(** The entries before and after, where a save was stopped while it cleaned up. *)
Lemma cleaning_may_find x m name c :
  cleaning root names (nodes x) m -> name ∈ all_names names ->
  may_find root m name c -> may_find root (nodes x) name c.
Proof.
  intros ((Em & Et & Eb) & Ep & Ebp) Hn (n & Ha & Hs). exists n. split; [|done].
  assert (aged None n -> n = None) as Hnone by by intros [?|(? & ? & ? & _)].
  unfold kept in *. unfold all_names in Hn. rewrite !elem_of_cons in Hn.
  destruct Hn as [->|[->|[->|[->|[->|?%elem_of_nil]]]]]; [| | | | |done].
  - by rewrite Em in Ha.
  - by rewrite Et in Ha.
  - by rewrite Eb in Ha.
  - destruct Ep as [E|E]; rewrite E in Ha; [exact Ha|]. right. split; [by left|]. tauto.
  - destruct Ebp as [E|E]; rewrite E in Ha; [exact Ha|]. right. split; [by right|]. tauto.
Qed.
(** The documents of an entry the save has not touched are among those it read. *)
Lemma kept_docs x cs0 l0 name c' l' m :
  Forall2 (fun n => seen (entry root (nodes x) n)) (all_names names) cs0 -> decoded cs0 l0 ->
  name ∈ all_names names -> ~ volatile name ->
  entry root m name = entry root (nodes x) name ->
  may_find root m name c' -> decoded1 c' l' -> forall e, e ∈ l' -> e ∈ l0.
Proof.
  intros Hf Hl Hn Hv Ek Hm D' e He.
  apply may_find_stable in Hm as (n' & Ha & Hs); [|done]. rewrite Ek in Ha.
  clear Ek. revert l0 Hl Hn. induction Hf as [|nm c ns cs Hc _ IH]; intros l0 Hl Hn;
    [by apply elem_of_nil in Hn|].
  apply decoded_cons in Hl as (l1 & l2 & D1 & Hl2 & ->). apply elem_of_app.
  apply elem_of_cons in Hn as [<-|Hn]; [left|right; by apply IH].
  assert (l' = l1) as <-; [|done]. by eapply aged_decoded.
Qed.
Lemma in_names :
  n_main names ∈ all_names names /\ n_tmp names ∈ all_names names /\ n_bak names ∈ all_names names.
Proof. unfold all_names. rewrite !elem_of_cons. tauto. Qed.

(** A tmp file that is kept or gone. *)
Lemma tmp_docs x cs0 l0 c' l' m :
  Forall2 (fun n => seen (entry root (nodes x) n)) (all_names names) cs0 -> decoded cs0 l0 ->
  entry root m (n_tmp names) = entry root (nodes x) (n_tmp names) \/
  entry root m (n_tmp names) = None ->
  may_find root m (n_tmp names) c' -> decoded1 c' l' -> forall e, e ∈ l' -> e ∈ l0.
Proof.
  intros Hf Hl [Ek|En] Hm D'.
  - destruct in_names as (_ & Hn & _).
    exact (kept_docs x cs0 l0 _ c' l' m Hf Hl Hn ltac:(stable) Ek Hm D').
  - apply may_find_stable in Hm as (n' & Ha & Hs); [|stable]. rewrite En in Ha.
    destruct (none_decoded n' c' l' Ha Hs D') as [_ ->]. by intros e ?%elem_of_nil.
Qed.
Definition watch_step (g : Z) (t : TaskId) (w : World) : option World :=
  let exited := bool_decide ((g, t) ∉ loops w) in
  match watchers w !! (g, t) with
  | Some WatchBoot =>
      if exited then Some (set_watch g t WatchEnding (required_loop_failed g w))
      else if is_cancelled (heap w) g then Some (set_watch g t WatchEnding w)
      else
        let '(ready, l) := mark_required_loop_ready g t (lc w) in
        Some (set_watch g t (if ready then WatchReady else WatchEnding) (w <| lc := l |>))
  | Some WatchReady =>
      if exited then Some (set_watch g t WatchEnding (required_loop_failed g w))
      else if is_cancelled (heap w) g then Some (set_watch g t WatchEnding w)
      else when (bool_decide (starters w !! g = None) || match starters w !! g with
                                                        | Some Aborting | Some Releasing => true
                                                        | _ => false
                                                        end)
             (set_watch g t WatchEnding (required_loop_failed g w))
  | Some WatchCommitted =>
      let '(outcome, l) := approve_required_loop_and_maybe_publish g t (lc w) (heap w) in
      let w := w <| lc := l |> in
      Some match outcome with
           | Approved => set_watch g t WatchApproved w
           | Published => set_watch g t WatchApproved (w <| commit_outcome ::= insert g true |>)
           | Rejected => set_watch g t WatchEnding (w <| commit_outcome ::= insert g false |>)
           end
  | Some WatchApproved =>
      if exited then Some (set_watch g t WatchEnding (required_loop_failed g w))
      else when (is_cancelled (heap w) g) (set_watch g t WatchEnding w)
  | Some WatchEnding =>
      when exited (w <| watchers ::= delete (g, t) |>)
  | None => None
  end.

+++

From the listing, reproduce every line where the word "left" is present.

  - destruct Ep as [E|E]; rewrite E in Ha; [exact Ha|]. right. split; [by left|]. tauto.
  apply elem_of_cons in Hn as [<-|Hn]; [left|right; by apply IH].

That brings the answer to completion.